それからというもの、彼は「母に祝福されないのであれば結婚はできない」「実は会社に借金がある」など言い出し入籍を拒否しはじめました。再三説得を試みましたが、彼は答えをはぐらかし続けるためAさんは不安なまま過ごしています。
Aさんは今後、彼とどのように向き合っていけばよいのでしょうか。結婚相談所「SMART BRIDAL」代表取締役・心理カウンセラーの吉野麻衣子さんに話を聞きました。
逃げ道をふさいで、どうするか聞いてみて
―これまで結婚に前向きだった男性が、母親の反対にあった途端に突然入籍を拒むのはなぜでしょうか
彼が言っていた「結婚する気」は、責任を伴わないただの願望だったのではないでしょうか。いざ妊娠という逃げられない現実を前にして、プレッシャーから逃げ出したと考えられます。
母親の反対や借金は結婚できない本当の理由ではなく、彼が責任から逃れるための都合の良い盾でしょう。自ら断れば悪者になりますが、母親や周りの環境のせいにすれば『板挟みの被害者』という見せ方や、自分の弱さと向き合わなくて済みます。

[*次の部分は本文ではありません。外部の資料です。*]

(** ** Properties *)

Lemma map_rows_id f rs : (forall r, r ∈ rs -> f r.1 r.2 = r.2) -> map_rows f rs = rs.
Proof.
  intros Hf. unfold map_rows. rewrite <-(list_fmap_id rs) at 2. apply list_fmap_ext.
  intros k [r T] Hr%list_elem_of_lookup_2. cbn. f_equal. by apply (Hf (r, T)).
Qed.

Lemma map_rows_compose f g rs : map_rows g (map_rows f rs) = map_rows (fun r T => g r (f r T)) rs.
Proof. unfold map_rows. by rewrite <-list_fmap_compose. Qed.

(** The row of a chain at a location. *)
Lemma chain_row_live v ps next r u :
  linked v ps next -> (r, Some u) ∈ chain_rows ps -> row_live v r.
Proof.
  intros Hl ([i p] & Hr & Hin)%list_elem_of_bind. destruct (linked_in _ _ _ _ _ Hl Hin) as (_ & Hp & Hh). cbn in Hr.
  apply list_elem_of_fmap in Hr as (j & Heq & Hj%elem_of_seqZ). injection Heq as -> Hu. exists p.
  split_and!; [done|done|]. cbn. apply live_tuple; [apply Hh|lia|by rewrite <-Hu].
Qed.

Section Properties.
Context {St : Type} {C : Crc32c} {CR : Crc32cRange C} {E : StorageEngine St} {L : StorageLaws St}.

―Aさんが彼と今後パートナーとしてやっていけるか、冷静に見極めるための判断基準を教えてください
見極めの基準は、彼が『具体的な解決策を提示できるかどうか』に左右されます。パートナーが現状打破可能か判断するには、母をどう説得するか、いつ借金を返すかという行動計画を示してもらいましょう。
彼はいま何の責任もなく、家族がそばにいるため甘えている状態だと考えられます。人は失う恐怖に強く反応するため、「入籍して家族になるか」「関係を解消して養育費の協議に入るか」という二者択一を突きつけてみるとよいでしょう。逃げ道をふさぎ、喪失の危機に直面して初めて本気で選択せざるを得なくなります。

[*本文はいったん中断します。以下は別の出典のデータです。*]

Lemma record_page_writes_logs {St} own tid pages :
  logs (St := St) (record_page_writes own tid pages)
    (batch_entries ((fun pw => mkWal 0 own PageWrite tid (le_bytes 8 pw.1) [] (slot_list pw.2)) <$> pages))
    ((fun x => UndoInsert x.1 x.2) <$> page_locs pages).
Proof.
  destruct pages as [|pw pages]; [apply logs_nil|]. eapply logs_ext; [apply logs_batch|]. by rewrite page_locs_fmap.
Qed.

Lemma record_delete_batch_logs {St} own tid pages :
  logs (St := St) (record_delete_batch own tid pages)
    (batch_entries ((fun pd => mkWal 0 own PageDelete tid (le_bytes 8 pd.1) [] (slot_list pd.2)) <$> pages))
    ((fun x => UndoDelete x.1 x.2) <$> page_locs pages).
Proof.
  destruct pages as [|pw pages]; [apply logs_nil|]. eapply logs_ext; [apply logs_batch|]. by rewrite page_locs_fmap.
Qed.

Definition image_undo (i : StableImage) : UndoOp := UndoUpdateInPlace i.2.1 i.2.2 i.1.1.2.

Lemma record_update_batch_logs {St} own tid images : exists entries,
  logs (St := St) (record_update_in_place_batch own tid images) entries (image_undo <$> images).
Proof.
  destruct images as [|im images]; [by eexists; apply logs_nil|]. eexists. eapply logs_ext; [apply logs_batch|].
  apply list_fmap_ext. intros k [[[? ?] ?] ?] _. done.
Qed.

Lemma log_change_logs {St} r : logs (St := St) (log_change r) (fun l => [with_lsn l r.1]) [r.2].
Proof. intros s. by eexists. Qed.

Lemma logs_run {St} (m : Stmt St unit) entries ops s u s' :
  logs m entries ops -> m s = Some (Ok u, s') ->
  ss_io s' = ss_io s /\ ss_undo s' = ss_undo s ++ ops /\ ss_wal s' = ss_wal s ++ entries (ss_next_lsn s).
Proof. intros Hl Hm. destruct (Hl s) as [next Heq]. rewrite Heq in Hm. by simplify_eq. Qed.

Lemma logs_bind {St A} (m : Stmt St unit) entries ops (k : unit -> Stmt St A) s :
  logs m entries ops -> exists next,
    s_bind m k s = k tt (mkSession (ss_io s) (ss_undo s ++ ops) (ss_wal s ++ entries (ss_next_lsn s)) next).
Proof. intros Hl. destruct (Hl s) as [next Heq]. exists next. unfold s_bind. by rewrite Heq. Qed.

―「いざという時に逃げる男性」や「親離れできていない男性」の特徴と、結婚前に相手の本質を見抜くためのポイントを教えてください
「上司のせい」や「電車のせい」など、他者に責任を押し付ける癖があるかどうかを見極めてみると良いでしょう。また、会話のなかで「~が言っていた」などの言葉を多用するかどうかもポイントです。小さなミスを環境や他人のせいにする人は、人生の重大な局面でも逃げ出す可能性があります。
ほかにも、旅行中のトラブルなど『想定外の事態』での振る舞いも観察するのもおすすめです。計画通りにいかないときに、「他人に責任を押し付ける」「無意味な犯人捜しをする」「不機嫌になる」場合は気を付けたほうが良いでしょう。

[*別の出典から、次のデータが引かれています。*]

Lemma apply_prepared_stepped prepared hint s r s' ps :
  io_wf (ss_io s) -> heap_chain (vw (ss_io s)) root ps -> (length ps + length prepared <= fuel)%nat -> hint_in ps hint ->
  NoDup prepared.*1 -> (forall x d, (x, d) ∈ prepared -> row_ok d /\ row_live (vw (ss_io s)) x) ->
  apply_prepared_updates_preserve_rid own active_set fuel table_def prepared hint s = Some (Ok r, s') ->
  exists ops, stepped root s s' ops.
Proof.
  intros Hwf Hc Hf Hh Hnd Hr Hrun. unfold apply_prepared_updates_preserve_rid in Hrun.
  destruct prepared as [|u0 us]; [injection Hrun as <- <-; by exists []; apply stepped_nil|]. set (prepared := u0 :: us) in *.
  apply s_bind_ok in Hrun as (t & s1 & Ht & Hrun). apply stmt_txn_ok in Ht as [-> Ht].
  apply s_bind_ok in Hrun as (results & s1 & (x & Hrw & ->)%heap_op_ok & Hrun).
  destruct (rewrite_batch_spec t Ht prepared (ss_io s) Hwf Hnd) as (x' & Hrw' & Hwf' & _ & Hm).
  { apply Forall_forall. intros [y d] Hin. destruct (Hr y d Hin) as [Hrow Hu]. split; [done|].
    split; [apply Hrow|by apply row_ok_len]. }
  rewrite Hrw in Hrw'. injection Hrw' as -> ->. 
  destruct (links_same_chain _ _ _ _ Hc (mapped_links _ _ _ _ Hm)) as (ps1 & Hc1 & Hids).
  assert (Hlen1 : length ps1 = length ps) by (by rewrite <-(length_fmap fst), Hids, length_fmap).
  assert (Hops : forall op, op ∈ pending prepared (upd_value (fits_in (vw (ss_io s))) (image_in (vw (ss_io s))) <$> prepared) <->
    exists y d, (y, d) ∈ prepared /\ fits_in (vw (ss_io s)) y d = true /\ op = UndoUpdateInPlace y.1 y.2 (image_in (vw (ss_io s)) y)).
  { intros op. unfold pending. rewrite zip_tagged, list_elem_of_omap. setoid_rewrite list_elem_of_fmap. split.
    - intros (z & ([y d] & -> & Hin) & Heq). cbn in Heq. unfold upd_value in Heq. cbn in Heq. destruct (fits_in _ y d) eqn:Hfit; [|done].
      injection Heq as <-. by exists y, d.
    - intros (y & d & Hin & Hfit & ->). eexists. split; [by exists (y, d)|]. cbn. unfold upd_value. cbn. by rewrite Hfit. }
  pose proof (rewrite_forward t prepared _ _ _ Hm Hnd ltac:(apply Forall_forall; intros [y d] Hin; by apply (Hr y d)) Hops) as Hfw.
  destruct (preserve_loop_spec t prepared (upd_value (fits_in (vw (ss_io s))) (image_in (vw (ss_io s))) <$> prepared) [] hint (set_io s x') r s' ps1 (vw (ss_io s)) [] Hwf' Hc1 ltac:(lia)
    ltac:(by eapply hint_in_grown; [eapply (same_grown (vw (ss_io s)))|]) Hnd ltac:(by rewrite length_fmap) Hfw) as (ops & ps' & Hu & Hwf2 & Hfw2 & Hc2 & Hg2); [|done|].
  - intros y d Hin. rewrite zip_tagged in Hin. apply list_elem_of_fmap in Hin as ([y' d'] & Heq & Hin). injection Heq as -> -> Hnf.
    destruct (Hr y' d' Hin) as [Hrow Hun]. split; [done|]. by eapply live_forward.
  - exists ops. split; [done|done|done|]. intros ps0 Hc0. assert (ps0 = ps) as -> by (by eapply chain_unique). exists ps'. split; [done|].
    eapply grown_trans; [exact Hfw|by apply same_grown|done].
Qed.
End Statements.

想定外の事態のときに建設的に動けるかどうかが、彼の本性を知る判断基準となります。
◆吉野麻衣子(よしの・まいこ) 株式会社SMARTBRIDAL代表取締役社長/MBAホルダー/恋愛婚活心理学者/モデル
結婚相談所SMART BRIDAL代表として、「MBA(経営学)・心理学・AI・オンライン」を融合させた科学的根拠に基づく戦略的婚活をサポートしている。「離婚しない幸せな結婚」を理念に掲げ、どの様な境遇の方でも幸せな結婚が出来るように、多くの方を幸せな結婚に導いている。